Anger. This is one that flows rampantly. There are a lot of historically disenfranchised members of our society feeling a lot of justified anger right now. A lot of people from all walks of life who did their best to safely quarantine and follow guidelines to prevent COVID-19’s spread are feeling angry at those who refused to do so (and basically threw away all of our earlier efforts.) The continual refusal of people to comply with reasonable safety requests is enough to infuriate anyone. Those of us who have been compelled to return to work in high-contact industries (and are mainly serving those who have the option to remain safely at home) feel a lot of anger (or fear that sometimes turns into anger) at how little those that we serve seem to care for our own safety. We don’t get sick time if we contract this. Many of us don’t have health coverage through the employers that are bringing us back. A lot of people in this position are feeling double anger because they are members of minority groups who are still fighting for equality. Then there’s the less justified, but equally present, anger of some folks who are just ‘tired of all this’ and ‘want everything to go back to normal.’ Which, I empathize with to some degree, but is still irritating for me to hear. (Causing more anger.)

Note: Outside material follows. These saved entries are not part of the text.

(** What the login route depends on: jose's [SignJWT ... sign] with the
    header and the expiry [signToken] sets, and the two environment
    variables. *)
Class Site := {
  SignJWT : value → string;
  ADMIN_USERNAME : option string;
  ADMIN_PASSWORD : option string
}.

Definition signToken `{Site} (payload : value) : string := SignJWT payload.

(** [lib/auth.js]; a JavaScript [null] result of [getTokenFromRequest]
    is [None]. *)
Definition verifyToken `{Runtime} (token : string) : value :=
  match jwtVerify (VStr token) with
  | Some payload => payload
  | None => VNull
  end.

Definition getTokenFromRequest (req : Req) : option string :=
  let auth := default "" (authorization req) in
  if startsWith auth "Bearer " then Some (slice 7 auth) else None.

Definition requireAdmin `{Runtime} (req : Req) : value :=
  match getTokenFromRequest req with
  | None => VNull
  | Some token =>
      if String.eqb token "" then VNull
      else
        let payload := verifyToken token in
        if negb (truthy payload) || negb (is_str (optProp payload "role") "admin")
        then VNull
        else payload
  end.

(** [pages/api/auth/login.js] *)
Definition login_handler `{Site} (req : Req) : Res value :=
  if negb (String.eqb (method req) "POST") then mkRes 405 None
  else
    let b := js_or (body req) (VObj []) in
    let username := optProp b "username" in
    let password := optProp b "password" in
    let validUser := env_or ADMIN_USERNAME "admin" in
    let validPass := env_or ADMIN_PASSWORD "maktab2024" in
    if is_str username validUser && is_str password validPass then
      let token :=
        signToken (VObj [("role", VStr "admin"); ("username", username)]) in
      mkRes 200 (Some (VObj [("token", VStr token); ("username", username)]))
    else mkRes 401 (Some (VObj [("error", VStr "Invalid credentials")])).
Lemma occurrence_none cmd s prev adv :
  occurrence cmd s = None -> Re.match_at (command cmd) prev s adv = None.
Proof.
  intros H.
  destruct (Re.match_at (command cmd) prev s adv) as [r|] eqn:E; [exfalso|reflexivity].
  destruct (command_match_inv _ _ _ _ E) as (sp & arg & tail & -> & Hsp & Harg & Hne & _).
  fold (command_text cmd sp arg) in H.
  rewrite (@occurrence_intro cmd sp arg tail Hsp Harg Hne) in H. discriminate H.
Qed.

(** The scan of a command rule is the pass of the table. *)
Lemma replace_command_scan cmd pre suf :
  forall s prev covered,
    Re.subn_scan (command cmd) (around pre suf) prev s covered =
    replace_command cmd pre suf s covered.
Proof.
  assert (Hm : marked (command cmd)) by (eapply backslash_led_marked; reflexivity).
  induction s as [|c s IH]; intros prev covered.
  - destruct covered as [|k]; [|reflexivity].
    rewrite (@marked_end (command cmd) (around pre suf) prev Hm). reflexivity.
  - destruct covered as [|k].
    + rewrite subn_scan_here. cbn [replace_command].
      destruct (occurrence cmd (c :: s)) as [[arg rest]|] eqn:E.
      * destruct (@occurrence_elim _ _ _ _ E) as (sp & Hs & Hsp & Harg & Hne).
        pose proof (@command_complete cmd sp arg prev rest false Hsp Harg Hne) as Hc.
        fold (command_text cmd sp arg) in Hc. rewrite <- Hs in Hc.
        unfold Re.matches_here. rewrite Hc. unfold command_result. cbv zeta.
        cbn [flat_map]. rewrite consumed_one. cbn [fst pred Nat.eqb length app].
        unfold command_text in Hs. cbn [app] in Hs. injection Hs as -> ->.
        replace (length ((cmd ++ sp ++ 123%N :: arg ++ [125%N]) ++ rest) - length rest)
          with (S (1 + length cmd + length sp) + length arg)
          by (repeat (rewrite length_app; cbn [length]); lia).
        rewrite IH.
        destruct (replace_command cmd pre suf
                    ((cmd ++ sp ++ 123%N :: arg ++ [125%N]) ++ rest)
                    (S (1 + length cmd + length sp) + length arg)) as [behind n].
        rewrite app_nil_r. unfold around. rewrite expand_around. cbn [snd].
        replace (92%N :: (cmd ++ sp ++ 123%N :: arg ++ [125%N]) ++ rest)
          with ((92%N :: cmd ++ sp ++ [123%N]) ++ arg ++ [125%N] ++ rest)
          by (repeat first [rewrite <- app_assoc | progress cbn [app]]; reflexivity).
        rewrite group_text_at;
          [rewrite <- !app_assoc; reflexivity
          |cbn [length]; repeat (rewrite length_app; cbn [length]); lia
          |cbn [length]; repeat (rewrite length_app; cbn [length]); lia].
      * unfold Re.matches_here. rewrite (@occurrence_none cmd (c :: s) prev false E). cbv zeta.
        change (pred (Re.consumed [])) with 0. rewrite IH.
        destruct (replace_command cmd pre suf s 0) as [behind n]. reflexivity.
    + rewrite subn_scan_skip. cbn [replace_command]. apply IH.
Qed.

Lemma command_pass_subn rule e :
  rule_of rule e ->
  forall current,
    Re.subn (pattern rule) (replacement rule) current = Ok (command_pass e current).
Proof.
  intros Hr current. rewrite (subn_compiled rule current Hr).
  unfold command_pass. rewrite replace_command_scan. reflexivity.
Qed.

Lemma double_backslash_subn rule :
  compile_rule rule = Some (double_backslash, [Re.TLit 92%N]) ->
  forall current,
    Re.subn (pattern rule) (replacement rule) current =
    Ok (collapse current, count_pairs current).
Proof.
  intros Hr current. rewrite (subn_compiled rule current Hr).
  rewrite (proj1 (double_backslash_scan current) None). reflexivity.
Qed.

Lemma line_comment_subn rule :
  compile_rule rule = Some (line_comment, [Re.TLit 47%N; Re.TLit 47%N]) ->
  forall current,
    Re.subn (pattern rule) (replacement rule) current =
    Ok (comment_lines current, count_comments current).
Proof.
  intros Hr current. rewrite (subn_compiled rule current Hr).
  rewrite (line_comment_scan current None). reflexivity.
Qed.

Lemma registry_passes : Forall2 does CONVERSION_RULES passes.
Proof.
  unfold CONVERSION_RULES, passes, conversions. cbn [map app].
  repeat (apply Forall2_cons;
          [split;
           [vm_compute; reflexivity
           |cbn [snd];
            first [ apply command_pass_subn; vm_compute; reflexivity
                  | apply double_backslash_subn; vm_compute; reflexivity
                  | apply line_comment_subn; vm_compute; reflexivity ]]|]).
  apply Forall2_nil.
Qed.

Lemma fold_passes_eq text : fold_passes text = fold_left apply_pass passes (text, []).
Proof. reflexivity. Qed.

(** The loop computes the fold of the passes, and prints the log. *)
Lemma transform_loop_passes :
  forall rules ps, Forall2 does rules ps ->
  forall text log,
  exists current log',
    fold_left apply_pass ps (text, log) = (current, log ++ log') /\
    (forall out, transform_loop rules text true out =
                 (Ok current, out ++ map log_line log')) /\
    (forall out, transform_loop rules text false out = (Ok current, out)).
Proof.
  induction 1 as [|rule pass rules ps (Hn & Hp) _ IH]; intros text log.
  - exists text, []. cbn [fold_left transform_loop map]. rewrite app_nil_r.
    repeat split; intros out; rewrite ?app_nil_r; reflexivity.
  - cbn [fold_left transform_loop]. unfold apply_pass at 2. cbn [fst snd].
    rewrite Hp. destruct (snd pass text) as [next count].
    destruct count as [|n].
    + destruct (IH next log) as (current & log' & Hf & Ht & Hq).
      exists current, log'. repeat split; assumption.
    + destruct (IH next (log ++ [(fst pass, S n)])) as (current & log' & Hf & Ht & Hq).
      exists current, ((fst pass, S n) :: log'). repeat split.
      * cbn [Nat.ltb Nat.leb]. rewrite Hf, <- app_assoc. reflexivity.
      * intros out. cbn [Nat.eqb negb andb]. rewrite Ht, progress_line_log_line, Hn.
        cbn [map]. rewrite <- app_assoc. reflexivity.
      * intros out. cbn [Nat.eqb negb andb]. apply Hq.
Qed.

Depression. I think just about all of us have cycled through this if we’re not entrenched in it clinically. (My warmest virtual hugs go out to those who are dealing with depression amid all of this mess.) Human beings are uncomfortable with anything that we don’t have the answers to. I believe that’s why so many people remain firmly rooted in denial. It’s more comfortable for them to believe that someone made this all up and that it’s not really happening than to face the fact that we don’t know how or when it’s going to end, how many people will end up dying or what the world will look like on the other side. For certain there are many individuals who are struggling and some entire industries that will never completely recover. I know I’m not alone in rethinking my career. And there’s very little we can do about this. It’s depressing.
Acceptance/Hope. I don’t know if there are a lot of people who have made it here. I know I’ve had flashes of this, but it never lasts very long. Maybe an hour or two at most. Acceptance that we’re going to be dealing with this for a while, sure. Acceptance that our societal structures are in severe need of reform, yes, but hope? I think the best I can do right now is hope for hope. If that even makes any sense.
So there’s my case for a world of people, reeling pell mell through the stages of grief in no particular order. Maybe someone out there with a psychiatry degree will make a fun test for us so we can all see which stage of grief we’re currently in with relation to the global situation. That would be fun, right?